┌─ Working data

(* ===== verification/AgentPolicy.v ===== *)
(** * What an agent may do: MCP policy and tool approvals

    [McpPolicy] models [crates/dbx-core/src/ai/mcp_policy.rs] over the policy
    records of [crates/dbx-core/src/persistence/storage.rs]: which connections a policy exposes, the execution
    mode in force for a database, the group paths of the sidebar tree, and the
    database scope of SQL and MongoDB pipelines.  Parsing of JSON into the
    layout and of pipeline texts is serde's, and an argument; so is the SQL
    scanner of [production_safety.rs].

    [ToolApproval] models [crates/dbx-core/src/ai/tool_approval.rs] as a
    transition system: the process-wide registry, one channel per approval, and
    the operations of agent loops and clients in any order. *)

From S2P Require Import Prelude Json.

Module McpPolicy.

Record McpGroupPolicy := { grp_group_id : string; grp_read_only : bool; grp_allow_dangerous_sql : bool }.

Record McpDatabasePolicy := { db_database_name : string; db_read_only : bool; db_allow_dangerous_sql : bool }.

Inductive McpDatabaseScope := ScopeAll | ScopeSelected | ScopeNone.

Record McpConnectionPolicy := {
  conn_connection_id : string;
  conn_read_only : bool;
  conn_allow_dangerous_sql : bool;
  execution_mode_configured : bool;
  execution_mode_policy_version : option Z;
  database_scope : McpDatabaseScope;
  allowed_databases : list string;
  database_policies : list McpDatabasePolicy;
  allow_salesforce_dml : bool;
}.

Inductive McpConfirmPolicy := ConfirmOff | ConfirmFull | ConfirmHighRisk.

Inductive McpPluginToolsMode := PluginAuto | PluginFlat | PluginLazy.

Record McpGlobalPolicy := {
  read_only : bool;
  allow_dangerous_sql : bool;
  prompt_high_risk_sql : bool;
  call_confirmation : option McpConfirmPolicy;
  allowed_connection_ids : option (list string);
  allowed_group_ids : list string;
  allowed_tool_names : option (list string);
  connection_policies : list McpConnectionPolicy;
  group_policies : list McpGroupPolicy;
  query_timeout_secs : option Z;
  plugin_tools_mode : McpPluginToolsMode;
}.

Definition MCP_EXECUTION_POLICY_VERSION : Z := 1.

Record McpConnectionGroupPath := { ids : list string; names : list string }.

(** ** Sidebar groups *)

Inductive SidebarOrderEntry : Type :=
| Group (id : string) (children : option (list SidebarOrderEntry)) (connection_ids : option (list string))
| Connection (id : string).

Record SidebarGroup := { group_id : string; group_name : string }.

Record SidebarLayout := { groups : list SidebarGroup; order : list SidebarOrderEntry }.

Definition Paths : Type := gmap string McpConnectionGroupPath.

Definition push (path : McpConnectionGroupPath) (id name : string) : McpConnectionGroupPath :=
  {| ids := path.(ids) ++ [id]; names := path.(names) ++ [name] |}.

Definition pop {A} (l : list A) : list A := take (length l - 1) l.

Definition pop_path (path : McpConnectionGroupPath) : McpConnectionGroupPath :=
  {| ids := pop path.(ids); names := pop path.(names) |}.

(** The path and the map are mutable references of the code: both are threaded
    through the entries, and the path is pushed before and popped after a group. *)
Fixpoint collect_entry (groups : gmap string string) (entry : SidebarOrderEntry)
    (path : McpConnectionGroupPath) (paths : Paths) : result (McpConnectionGroupPath * Paths) string :=
  match entry with
  | Connection id => Ok (path, <[id := path]> paths)
  | Group id children connection_ids =>
    match groups !! id with
    | None => Err ("INVALID_SIDEBAR_LAYOUT: group '" +:+ id +:+ "' has no metadata")
    | Some name =>
      let path := push path id name in
      let? (path, paths) :=
        match children with
        | Some children =>
          (fix go (entries : list SidebarOrderEntry) (path : McpConnectionGroupPath) (paths : Paths) :=
             match entries with
             | [] => Ok (path, paths)
             | e :: rest => let? (path, paths) := collect_entry groups e path paths in go rest path paths
             end) children path paths
        | None =>
          match connection_ids with
          | Some connection_ids => Ok (path, foldl (fun paths id => <[id := path]> paths) paths connection_ids)
          | None => Ok (path, paths)
          end
        end in
      Ok (pop_path path, paths)
    end
  end.

Definition collect_connection_group_paths (entries : list SidebarOrderEntry) (groups : gmap string string)
    (path : McpConnectionGroupPath) (paths : Paths) : result (McpConnectionGroupPath * Paths) string :=
  (fix go (entries : list SidebarOrderEntry) (path : McpConnectionGroupPath) (paths : Paths) :=
     match entries with
     | [] => Ok (path, paths)
     | e :: rest => let? (path, paths) := collect_entry groups e path paths in go rest path paths
     end) entries path paths.

(** The metadata map: a later group with the same id wins. *)
Definition group_names (groups : list SidebarGroup) : gmap string string :=
  foldl (fun m g => <[g.(group_id) := g.(group_name)]> m) ∅ groups.

Section Layout.
(** [serde_json::from_value::<SidebarLayout>]. *)
Variable from_value : json -> result SidebarLayout string.

Definition connection_group_paths (layout : json) : result Paths string :=
  match from_value layout with
  | Err error => Err ("INVALID_SIDEBAR_LAYOUT: " +:+ error)
  | Ok layout =>
    let? (_, paths) := collect_connection_group_paths layout.(order) (group_names layout.(groups)) {| ids := []; names := [] |} ∅ in
    Ok paths
  end.
End Layout.

(** ** Execution policy *)

Definition policy_uses_connection_groups (policy : McpGlobalPolicy) : bool :=
  negb (bool_decide (policy.(allowed_group_ids) = [])) || negb (length policy.(group_policies) =? 0)%nat.

Definition policy_allows_connection (policy : McpGlobalPolicy) (group_path : option McpConnectionGroupPath)
    (connection_id : string) : bool :=
  match policy.(allowed_connection_ids) with
  | None => true
  | Some allowed =>
    existsb (fun id => String.eqb id connection_id) allowed ||
    match group_path with
    | None => false
    | Some path => existsb (fun id => existsb (fun allowed => String.eqb allowed id) policy.(allowed_group_ids)) path.(ids)
    end
  end.

Definition resolve_database (requested : text) (configured : option text) : text :=
  let requested := trim requested in
  match requested with
  | [] => trim (default [] configured)
  | _ => requested
  end.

└─

Task directions: Transcribe the records in full, word for word.

Task output:
(* ===== verification/AgentPolicy.v ===== *)
(** * What an agent may do: MCP policy and tool approvals

    [McpPolicy] models [crates/dbx-core/src/ai/mcp_policy.rs] over the policy
    records of [crates/dbx-core/src/persistence/storage.rs]: which connections a policy exposes, the execution
    mode in force for a database, the group paths of the sidebar tree, and the
    database scope of SQL and MongoDB pipelines.  Parsing of JSON into the
    layout and of pipeline texts is serde's, and an argument; so is the SQL
    scanner of [production_safety.rs].

    [ToolApproval] models [crates/dbx-core/src/ai/tool_approval.rs] as a
    transition system: the process-wide registry, one channel per approval, and
    the operations of agent loops and clients in any order. *)

From S2P Require Import Prelude Json.

Module McpPolicy.

Record McpGroupPolicy := { grp_group_id : string; grp_read_only : bool; grp_allow_dangerous_sql : bool }.

Record McpDatabasePolicy := { db_database_name : string; db_read_only : bool; db_allow_dangerous_sql : bool }.

Inductive McpDatabaseScope := ScopeAll | ScopeSelected | ScopeNone.

Record McpConnectionPolicy := {
  conn_connection_id : string;
  conn_read_only : bool;
  conn_allow_dangerous_sql : bool;
  execution_mode_configured : bool;
  execution_mode_policy_version : option Z;
  database_scope : McpDatabaseScope;
  allowed_databases : list string;
  database_policies : list McpDatabasePolicy;
  allow_salesforce_dml : bool;
}.

Inductive McpConfirmPolicy := ConfirmOff | ConfirmFull | ConfirmHighRisk.

Inductive McpPluginToolsMode := PluginAuto | PluginFlat | PluginLazy.

Record McpGlobalPolicy := {
  read_only : bool;
  allow_dangerous_sql : bool;
  prompt_high_risk_sql : bool;
  call_confirmation : option McpConfirmPolicy;
  allowed_connection_ids : option (list string);
  allowed_group_ids : list string;
  allowed_tool_names : option (list string);
  connection_policies : list McpConnectionPolicy;
  group_policies : list McpGroupPolicy;
  query_timeout_secs : option Z;
  plugin_tools_mode : McpPluginToolsMode;
}.

Definition MCP_EXECUTION_POLICY_VERSION : Z := 1.

Record McpConnectionGroupPath := { ids : list string; names : list string }.

(** ** Sidebar groups *)

Inductive SidebarOrderEntry : Type :=
| Group (id : string) (children : option (list SidebarOrderEntry)) (connection_ids : option (list string))
| Connection (id : string).

Record SidebarGroup := { group_id : string; group_name : string }.

Record SidebarLayout := { groups : list SidebarGroup; order : list SidebarOrderEntry }.

Definition Paths : Type := gmap string McpConnectionGroupPath.

Definition push (path : McpConnectionGroupPath) (id name : string) : McpConnectionGroupPath :=
  {| ids := path.(ids) ++ [id]; names := path.(names) ++ [name] |}.

Definition pop {A} (l : list A) : list A := take (length l - 1) l.

Definition pop_path (path : McpConnectionGroupPath) : McpConnectionGroupPath :=
  {| ids := pop path.(ids); names := pop path.(names) |}.

(** The path and the map are mutable references of the code: both are threaded
    through the entries, and the path is pushed before and popped after a group. *)
Fixpoint collect_entry (groups : gmap string string) (entry : SidebarOrderEntry)
    (path : McpConnectionGroupPath) (paths : Paths) : result (McpConnectionGroupPath * Paths) string :=
  match entry with
  | Connection id => Ok (path, <[id := path]> paths)
  | Group id children connection_ids =>
    match groups !! id with
    | None => Err ("INVALID_SIDEBAR_LAYOUT: group '" +:+ id +:+ "' has no metadata")
    | Some name =>
      let path := push path id name in
      let? (path, paths) :=
        match children with
        | Some children =>
          (fix go (entries : list SidebarOrderEntry) (path : McpConnectionGroupPath) (paths : Paths) :=
             match entries with
             | [] => Ok (path, paths)
             | e :: rest => let? (path, paths) := collect_entry groups e path paths in go rest path paths
             end) children path paths
        | None =>
          match connection_ids with
          | Some connection_ids => Ok (path, foldl (fun paths id => <[id := path]> paths) paths connection_ids)
          | None => Ok (path, paths)
          end
        end in
      Ok (pop_path path, paths)
    end
  end.

Definition collect_connection_group_paths (entries : list SidebarOrderEntry) (groups : gmap string string)
    (path : McpConnectionGroupPath) (paths : Paths) : result (McpConnectionGroupPath * Paths) string :=
  (fix go (entries : list SidebarOrderEntry) (path : McpConnectionGroupPath) (paths : Paths) :=
     match entries with
     | [] => Ok (path, paths)
     | e :: rest => let? (path, paths) := collect_entry groups e path paths in go rest path paths
     end) entries path paths.

(** The metadata map: a later group with the same id wins. *)
Definition group_names (groups : list SidebarGroup) : gmap string string :=
  foldl (fun m g => <[g.(group_id) := g.(group_name)]> m) ∅ groups.

Section Layout.
(** [serde_json::from_value::<SidebarLayout>]. *)
Variable from_value : json -> result SidebarLayout string.

Definition connection_group_paths (layout : json) : result Paths string :=
  match from_value layout with
  | Err error => Err ("INVALID_SIDEBAR_LAYOUT: " +:+ error)
  | Ok layout =>
    let? (_, paths) := collect_connection_group_paths layout.(order) (group_names layout.(groups)) {| ids := []; names := [] |} ∅ in
    Ok paths
  end.
End Layout.

(** ** Execution policy *)

Definition policy_uses_connection_groups (policy : McpGlobalPolicy) : bool :=
  negb (bool_decide (policy.(allowed_group_ids) = [])) || negb (length policy.(group_policies) =? 0)%nat.

Definition policy_allows_connection (policy : McpGlobalPolicy) (group_path : option McpConnectionGroupPath)
    (connection_id : string) : bool :=
  match policy.(allowed_connection_ids) with
  | None => true
  | Some allowed =>
    existsb (fun id => String.eqb id connection_id) allowed ||
    match group_path with
    | None => false
    | Some path => existsb (fun id => existsb (fun allowed => String.eqb allowed id) policy.(allowed_group_ids)) path.(ids)
    end
  end.

Definition resolve_database (requested : text) (configured : option text) : text :=
  let requested := trim requested in
  match requested with
  | [] => trim (default [] configured)
  | _ => requested
  end.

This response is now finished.